Roberto Beretta, giornalista di Avvenire, nel libro“Cantavamo Dio è morto. Il ’68 dei cattolici” spiegava le ragioni della protesta: «Si parlava molto di mettere in pratica il Concilio e anche di più: di attuare il famoso (e fumoso) “spirito del Concilio”. Ma non tutto nella contestazione cattolica era strumentale o anti-gerarchico, anzi forse il suo maggior difetto non fu tanto la destabilizzazione delle strutture tradizionali, bensì la scelta di darsi ideali troppo alti senza la consapevolezza (che in realtà avrebbe dovuto essere contenuta nel Dna stesso dei cattolici…) che comunque la vera salvezza, l’unica e definitiva “rivoluzione”, non si sarebbe mai potuta compiere con le sole forze umane né seguendo qualsivoglia ideologia terrena».
Cattolici “marxisti”
Ci furono ambiti e periodi in cui cattolici e marxisti non si distinguevano affatto, evidenzia Beretta. «La cosa più sconcertante, infatti, fu l’appiattimento di molti credenti (preti compresi) sugli strumenti di analisi marxista, o comunque materialista. L’imperativo era infatti “rovesciare le strutture”: come se non sapessimo da almeno duemila anni che il male sta invece nei cuori e che anche la struttura più perfetta non è di per sé la “salvezza”…».

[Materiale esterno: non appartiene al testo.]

(** * commit-with-ai: the diff-collection and message-generation pipeline

    A shallow embedding of [AiCommitProvider] (the SDK-based provider:
    [getChangesDiff], [getFileDiff], [generateCommitMessage] and
    [addEmojiToCommitMessage]) together with the properties its
    specification states about it.

    JavaScript strings are sequences of UTF-16 code units; they are modelled
    as lists of code units.  Asynchronous host calls are modelled in a small
    monad that records the calls made and the messages shown, and that
    carries JavaScript exceptions. *)

From Stdlib Require Import String Ascii DecimalString.
From Stdlib Require Import List NArith Bool Lia QArith.
Import ListNotations.

Set Implicit Arguments.
Local Open Scope N_scope.
Local Open Scope list_scope.

(* ================================================================== *)
(** ** JavaScript strings *)

Module JsString.

(** A JavaScript string: its UTF-16 code units. *)
Definition jsstring := list N.

(** Code points of a UTF-8 byte sequence ([need] continuation bytes are
    still expected for the code point accumulated in [acc]).  Only used to
    write the string literals of the source, which are well formed. *)
Fixpoint utf8_points (bs : list N) (need : nat) (acc : N) : list N :=
  match bs with
  | [] => []
  | b :: bs' =>
      match need with
      | O =>
          if b <? 128 then b :: utf8_points bs' 0 0
          else if b <? 224 then utf8_points bs' 1 (N.land b 31)
          else if b <? 240 then utf8_points bs' 2 (N.land b 15)
          else utf8_points bs' 3 (N.land b 7)
      | S O => (acc * 64 + N.land b 63) :: utf8_points bs' 0 0
      | S n => utf8_points bs' n (acc * 64 + N.land b 63)
      end
  end.

(** UTF-16 encoding of one code point. *)
Definition utf16_units (cp : N) : list N :=
  if cp <? 65536 then [cp]
  else [55296 + (cp - 65536) / 1024; 56320 + (cp - 65536) mod 1024].

(** The JavaScript string denoted by a source literal. *)
Definition js (s : String.string) : jsstring :=
  flat_map utf16_units
    (utf8_points (map N_of_ascii (String.list_ascii_of_string s)) 0 0).

Definition LF : jsstring := [10].

Definition eqb (a b : jsstring) : bool :=
  if list_eq_dec N.eq_dec a b then true else false.

(** [s.startsWith(p)] on code units. *)
Fixpoint startsWith (s p : jsstring) : bool :=
  match p, s with
  | [], _ => true
  | _ :: _, [] => false
  | x :: p', y :: s' => (x =? y) && startsWith s' p'
  end.

(** [String.prototype.includes]. *)
Fixpoint includes (s sub : jsstring) : bool :=
  startsWith s sub ||
  match s with
  | [] => false
  | _ :: s' => includes s' sub
  end.

(** ECMAScript WhiteSpace and LineTerminator code points, the characters
    [String.prototype.trim] strips. *)
Definition isLineTerminator (c : N) : bool :=
  (c =? 10) || (c =? 13) || (c =? 8232) || (c =? 8233).

Definition isWhiteSpace (c : N) : bool :=
  (c =? 9) || (c =? 11) || (c =? 12) || (c =? 32) || (c =? 160) ||
  (c =? 5760) || ((8192 <=? c) && (c <=? 8202)) || (c =? 8239) ||
  (c =? 8287) || (c =? 12288) || (c =? 65279).

Definition isTrimmable (c : N) : bool := isWhiteSpace c || isLineTerminator c.

Fixpoint trimStart (s : jsstring) : jsstring :=
  match s with
  | [] => []
  | c :: s' => if isTrimmable c then trimStart s' else s
  end.

Definition trimEnd (s : jsstring) : jsstring := rev (trimStart (rev s)).

(** [String.prototype.trim]. *)
Definition trim (s : jsstring) : jsstring := trimEnd (trimStart s).

(** A string is truthy when it is not empty. *)
Definition truthy (s : jsstring) : bool :=
  match s with [] => false | _ :: _ => true end.

(** The code point at the start of a string, read as a regular expression
    with the [u] flag reads it: a high surrogate followed by a low surrogate
    is one code point. *)
Definition codePointAt0 (s : jsstring) : option N :=
  match s with
  | [] => None
  | hi :: rest =>
      if (55296 <=? hi) && (hi <=? 56319) then
        match rest with
        | lo :: _ =>
            if (56320 <=? lo) && (lo <=? 57343)
            then Some (65536 + (hi - 55296) * 1024 + (lo - 56320))
            else Some hi
        | [] => Some hi
        end
      else Some hi
  end.

End JsString.
Import JsString.

(* ================================================================== *)
(** ** The regular expressions of the source *)

Module Regex.

(** The Unicode [Emoji] property ([emoji-data.txt], Unicode 14.0) as
    inclusive code point ranges: the set [\p{Emoji}] denotes.  The set
    grows with the version of Unicode the engine carries: a later engine
    also takes the emoji added since (U+1FA75 to U+1FA77, for one) for
    emoji.  Digits, the number sign, the asterisk and the emoji of the
    type table are in the set in every version. *)
Definition Emoji_ranges : list (N * N) :=
  [
    (0x23, 0x23); (0x2A, 0x2A); (0x30, 0x39); (0xA9, 0xA9); (0xAE, 0xAE);
    (0x203C, 0x203C); (0x2049, 0x2049); (0x2122, 0x2122); (0x2139, 0x2139);
    (0x2194, 0x2199); (0x21A9, 0x21AA); (0x231A, 0x231B); (0x2328, 0x2328);
    (0x23CF, 0x23CF); (0x23E9, 0x23F3); (0x23F8, 0x23FA); (0x24C2, 0x24C2);
    (0x25AA, 0x25AB); (0x25B6, 0x25B6); (0x25C0, 0x25C0); (0x25FB, 0x25FE);
    (0x2600, 0x2604); (0x260E, 0x260E); (0x2611, 0x2611); (0x2614, 0x2615);
    (0x2618, 0x2618); (0x261D, 0x261D); (0x2620, 0x2620); (0x2622, 0x2623);
    (0x2626, 0x2626); (0x262A, 0x262A); (0x262E, 0x262F); (0x2638, 0x263A);
    (0x2640, 0x2640); (0x2642, 0x2642); (0x2648, 0x2653); (0x265F, 0x2660);
    (0x2663, 0x2663); (0x2665, 0x2666); (0x2668, 0x2668); (0x267B, 0x267B);
    (0x267E, 0x267F); (0x2692, 0x2697); (0x2699, 0x2699); (0x269B, 0x269C);
    (0x26A0, 0x26A1); (0x26A7, 0x26A7); (0x26AA, 0x26AB); (0x26B0, 0x26B1);
    (0x26BD, 0x26BE); (0x26C4, 0x26C5); (0x26C8, 0x26C8); (0x26CE, 0x26CF);
    (0x26D1, 0x26D1); (0x26D3, 0x26D4); (0x26E9, 0x26EA); (0x26F0, 0x26F5);
    (0x26F7, 0x26FA); (0x26FD, 0x26FD); (0x2702, 0x2702); (0x2705, 0x2705);
    (0x2708, 0x270D); (0x270F, 0x270F); (0x2712, 0x2712); (0x2714, 0x2714);
    (0x2716, 0x2716); (0x271D, 0x271D); (0x2721, 0x2721); (0x2728, 0x2728);
    (0x2733, 0x2734); (0x2744, 0x2744); (0x2747, 0x2747); (0x274C, 0x274C);
    (0x274E, 0x274E); (0x2753, 0x2755); (0x2757, 0x2757); (0x2763, 0x2764);
    (0x2795, 0x2797); (0x27A1, 0x27A1); (0x27B0, 0x27B0); (0x27BF, 0x27BF);
    (0x2934, 0x2935); (0x2B05, 0x2B07); (0x2B1B, 0x2B1C); (0x2B50, 0x2B50);
    (0x2B55, 0x2B55); (0x3030, 0x3030); (0x303D, 0x303D); (0x3297, 0x3297);
    (0x3299, 0x3299); (0x1F004, 0x1F004); (0x1F0CF, 0x1F0CF);
    (0x1F170, 0x1F171); (0x1F17E, 0x1F17F); (0x1F18E, 0x1F18E);
    (0x1F191, 0x1F19A); (0x1F1E6, 0x1F1FF); (0x1F201, 0x1F202);
    (0x1F21A, 0x1F21A); (0x1F22F, 0x1F22F); (0x1F232, 0x1F23A);
    (0x1F250, 0x1F251); (0x1F300, 0x1F321); (0x1F324, 0x1F393);
    (0x1F396, 0x1F397); (0x1F399, 0x1F39B); (0x1F39E, 0x1F3F0);
    (0x1F3F3, 0x1F3F5); (0x1F3F7, 0x1F4FD); (0x1F4FF, 0x1F53D);
    (0x1F549, 0x1F54E); (0x1F550, 0x1F567); (0x1F56F, 0x1F570);
    (0x1F573, 0x1F57A); (0x1F587, 0x1F587); (0x1F58A, 0x1F58D);
    (0x1F590, 0x1F590); (0x1F595, 0x1F596); (0x1F5A4, 0x1F5A5);
    (0x1F5A8, 0x1F5A8); (0x1F5B1, 0x1F5B2); (0x1F5BC, 0x1F5BC);
    (0x1F5C2, 0x1F5C4); (0x1F5D1, 0x1F5D3); (0x1F5DC, 0x1F5DE);
    (0x1F5E1, 0x1F5E1); (0x1F5E3, 0x1F5E3); (0x1F5E8, 0x1F5E8);
    (0x1F5EF, 0x1F5EF); (0x1F5F3, 0x1F5F3); (0x1F5FA, 0x1F64F);
    (0x1F680, 0x1F6C5); (0x1F6CB, 0x1F6D2); (0x1F6D5, 0x1F6D7);
    (0x1F6DD, 0x1F6E5); (0x1F6E9, 0x1F6E9); (0x1F6EB, 0x1F6EC);
    (0x1F6F0, 0x1F6F0); (0x1F6F3, 0x1F6FC); (0x1F7E0, 0x1F7EB);
    (0x1F7F0, 0x1F7F0); (0x1F90C, 0x1F93A); (0x1F93C, 0x1F945);
    (0x1F947, 0x1F9FF); (0x1FA70, 0x1FA74); (0x1FA78, 0x1FA7C);
    (0x1FA80, 0x1FA86); (0x1FA90, 0x1FAAC); (0x1FAB0, 0x1FABA);
    (0x1FAC0, 0x1FAC5); (0x1FAD0, 0x1FAD9); (0x1FAE0, 0x1FAE7);
    (0x1FAF0, 0x1FAF6)
  ].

L’errore dei sessantottini cattolici
Lo studioso del ’68 cattolico è categorico: «Credo che la colpa principale dei cattolici nel Sessantotto fu esattamente questa: invece di portare all’interno del movimento studentesco e della contestazione gli ingredienti fondamentali della loro millenaria sapienza teologale ed umanistica, mitigando così gli eccessi della protesta, si fecero contagiare da atteggiamenti contro i quali la fede stessa avrebbe dovuto vaccinarli» (it.zenit.org, 2009).
La messa “beat”
Un esempio pratico di questo contagio lo ricorda sul Corriere della Sera (30 aprile 1967) quando a Udine, durante la celebrazione di una messa “beat“, i sessantottini “cattolico-marxisti” si esprimevano così:
«Non bisogna condannare le nuove generazioni per i loro atteggiamenti.
E non importa se sono capelloni; in fondo, i capelli lunghi li portava
anche Gesù. Quanto alla Messa beat non vedo motivo di gridare
allo scandalo. […] anche sul piano religioso, con i giovani dobbiamo riuscire
a stabilire un dialogo; e non si può dialogare se non si conoscono
i gusti e la mentalità dell’interlocutore».